Mom baked the cookies, including the traditional big letter cookie each of us got to cut out–a big D for me, which then would be loaded up with all the frosting and decorations that would fit. Then we would mix up frosting (confectioners sugar and milk) and color the frosting with food coloring. Then came the decorations–colored sprinkles, chocolate jimmies, and little silver sugar balls. And plates of cookies would go to the neighbors–and plenty for us too! The brightly colored cookies were fun to carry through the white, snowy yards to our neighbors.

Mom and I did not talk about recipes much when she was alive but I have the kitchen classic, The Joy of Cooking, which Mom also used (and gave me a copy of when I got my first apartment in Chapel Hill). Joy has a recipe for refrigerator cookies which must be the one Mom used. Mix the dough, chill it, then roll and bake. Pretty easy stuff. The cookies we made were not fancy or especially aesthetically pleasing–they were good heartland home baking, plain and simple. I started making the same kind of Christmas cookies with my own kids back when they were little. The same dough snitching, big letter cookies,  and kitchen conviviality. The tradition lives on.

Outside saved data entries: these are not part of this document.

(** * CNC job manager: sheet statuses, optimistic updates and broadcasts

    A shallow embedding of the per-sheet status handling of the job
    manager: the request handlers of [server/routes.ts], the tables of
    [shared/schema.ts] and the job popup component (optimistic sheet
    statuses, status cycle, rollback).  Handlers are functions from a
    request and a server state to a response and a new state; the popup
    is a record of its React state with one function per callback. *)

From Stdlib Require Import ZArith QArith Ascii String List Lia.
From stdpp Require Import base option list gmap strings.

Local Open Scope string_scope.
Local Open Scope list_scope.
Local Open Scope Z_scope.

(** ** JavaScript values as the handlers see them *)

Module JS.

(** A value read from a JSON body or produced by [parseInt].  A finite
    number is a rational; [JNaN] is what [parseInt] yields on a string
    with no digits; an array or object is kept by the string its
    conversion to a primitive yields. *)
Inductive jsval : Type :=
| JUndefined
| JNull
| JBool (b : bool)
| JNum (q : Q)
| JNaN
| JStr (s : string)
| JObject (prim : string).

(** The two built-in string conversions the handlers rely on. *)
Class Builtins := {
  parseInt : string → option Z;
  StringToNumber : string → option Q
}.

(** [!!v] *)
Definition truthy (v : jsval) : bool :=
  match v with
  | JUndefined | JNull | JNaN => false
  | JBool b => b
  | JNum q => negb (Qeq_bool q 0)
  | JStr s => negb (String.eqb s "")
  | JObject _ => true
  end.

(** [Number(v)]; [None] is NaN. *)
Definition ToNumber `{Builtins} (v : jsval) : option Q :=
  match v with
  | JUndefined | JNaN => None
  | JNull => Some 0%Q
  | JBool b => Some (if b then 1%Q else 0%Q)
  | JNum q => Some q
  | JStr s => StringToNumber s
  | JObject p => StringToNumber p
  end.

(** [v < n] for a number literal [n]: false as soon as [v] is NaN. *)
Definition lt_num `{Builtins} (v : jsval) (n : Q) : bool :=
  match ToNumber v with
  | Some q => negb (Qle_bool n q)
  | None => false
  end.

(** [v === undefined] *)
Definition is_undefined (v : jsval) : bool :=
  match v with
  | JUndefined => true
  | _ => false
  end.

(** The result of [parseInt(s)] as a value. *)
Definition num_of (o : option Z) : jsval :=
  match o with
  | Some z => JNum (inject_Z z)
  | None => JNaN
  end.

(** [a || b] on strings that may be undefined. *)
Definition or_else (a : option string) (b : string) : string :=
  match a with
  | Some s => if String.eqb s "" then b else s
  | None => b
  end.

End JS.

(** ** Rows of [shared/schema.ts] *)

Module Schema.

(** [jobMaterials]; [sheetStatuses] is a nullable text array.  The
    [createdAt] timestamp is left out. *)
Record JobMaterial := {
  id : Z;
  cutlistId : option Z;
  colorId : Z;
  totalSheets : Z;
  completedSheets : Z;
  sheetStatuses : option (list string)
}.

(** [recutEntries] *)
Record RecutEntry := {
  recut_id : Z;
  materialId : Z;
  quantity : Z;
  reason : option string;
  recut_sheetStatuses : option (list string);
  recut_completedSheets : Z;
  userId : option Z
}.

(** The part of [JobWithMaterials] the popup reads. *)
Record Cutlist := { materials : list JobMaterial }.
Record JobWithMaterials := { cutlists : list Cutlist }.

(** [users] rows as kept in the session. *)
Record User := { user_id : Z; username : string; role : string }.

End Schema.

(** ** The job popup component *)

Module Popup.
Import JS Schema.

(** The if-chain of [handleSheetClick]: pending -> cut -> skip -> pending. *)
Definition nextSheetStatus (actualStatus : string) : string :=
  if String.eqb actualStatus "pending" then "cut"
  else if String.eqb actualStatus "cut" then "skip"
  else "pending".

(** The same chain, as written a second time in [handleRecutSheetClick]. *)
Definition nextRecutSheetStatus (actualStatus : string) : string :=
  if String.eqb actualStatus "pending" then "cut"
  else if String.eqb actualStatus "cut" then "skip"
  else "pending".

(** Variables of [updateSheetMutation] and the context [onMutate] returns. *)
Record SheetVars := { v_materialId : Z; v_sheetIndex : nat; v_status : string }.
Record SheetContext := {
  c_materialId : Z; c_sheetIndex : nat; previousStatus : option string
}.

(** [apiRequest('PUT', `/api/materials/${materialId}/sheet-status`, ...)] *)
Record ApiCall := { call_materialId : Z; call_sheetIndex : nat; call_status : string }.

Inductive QueryKey := QJob (jobId : Z) | QJobs | QRecuts (materialId : Z).

Record Toast := { title : string; description : string; variant : string }.

(** The React state of [JobPopup], the query result it renders and a
    log of what it sent.  [inFlight] holds the mutations whose request
    has not been answered, with the context kept for each;
    [currentMutation] is the one the mutation observer reports on. *)
Record PopupState := {
  jobId : Z;
  job : option JobWithMaterials;
  queryError : bool;
  isMinimized : bool;
  optimisticSheetStatuses : gmap Z (gmap nat string);
  inFlight : list (nat * SheetContext);
  currentMutation : option nat;
  nextMutation : nat;
  apiCalls : list ApiCall;
  invalidated : list QueryKey;
  toasts : list Toast
}.

Definition set_optimistic (f : gmap Z (gmap nat string) → gmap Z (gmap nat string))
    (st : PopupState) : PopupState :=
  {| jobId := jobId st; job := job st; queryError := queryError st;
     isMinimized := isMinimized st;
     optimisticSheetStatuses := f (optimisticSheetStatuses st);
     inFlight := inFlight st; currentMutation := currentMutation st;
     nextMutation := nextMutation st; apiCalls := apiCalls st;
     invalidated := invalidated st; toasts := toasts st |}.

(** [optimisticSheetStatuses[materialId]?.[sheetIndex]] *)
Definition optimisticStatus (st : PopupState) (mid : Z) (index : nat) : option string :=
  optimisticSheetStatuses st !! mid ≫= λ row, row !! index.

(** [prev => ({...prev, [materialId]: {...prev[materialId], [sheetIndex]: status}})] *)
Definition write_cell (mid : Z) (index : nat) (status : string)
    (prev : gmap Z (gmap nat string)) : gmap Z (gmap nat string) :=
  <[mid := <[index := status]> (default ∅ (prev !! mid))]> prev.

One kind of cookies Mom liked to make was pinwheel cookies. Basically make a bunch of vanilla cookie dough, then separate into two parts and mix chocolate into one half. Roll the dough out as thin as you can, then lay one sheet on top of the other and roll them up.  Once the logs of dough are rolled, wrap them in wax paper and then plastic  (wrap well so it doesn’t get too dry) and put them back into the fridge to chill. Slice and bake (what’s left after the kids have discovered the wax paper logs and sliced off big hunks!).

 Here the dough has been rolled out flat and is ready to be rolled up into a log. The cook gets to trim the little ragged bits at the end and eat them.



And now the dough has been rolled up and is ready to chill. Cookie dough rolled up in wax paper. 1959 is calling me!

So the pinwheels have been rolled out and made. Tradition lives on. Food calls me home to my youth. Again.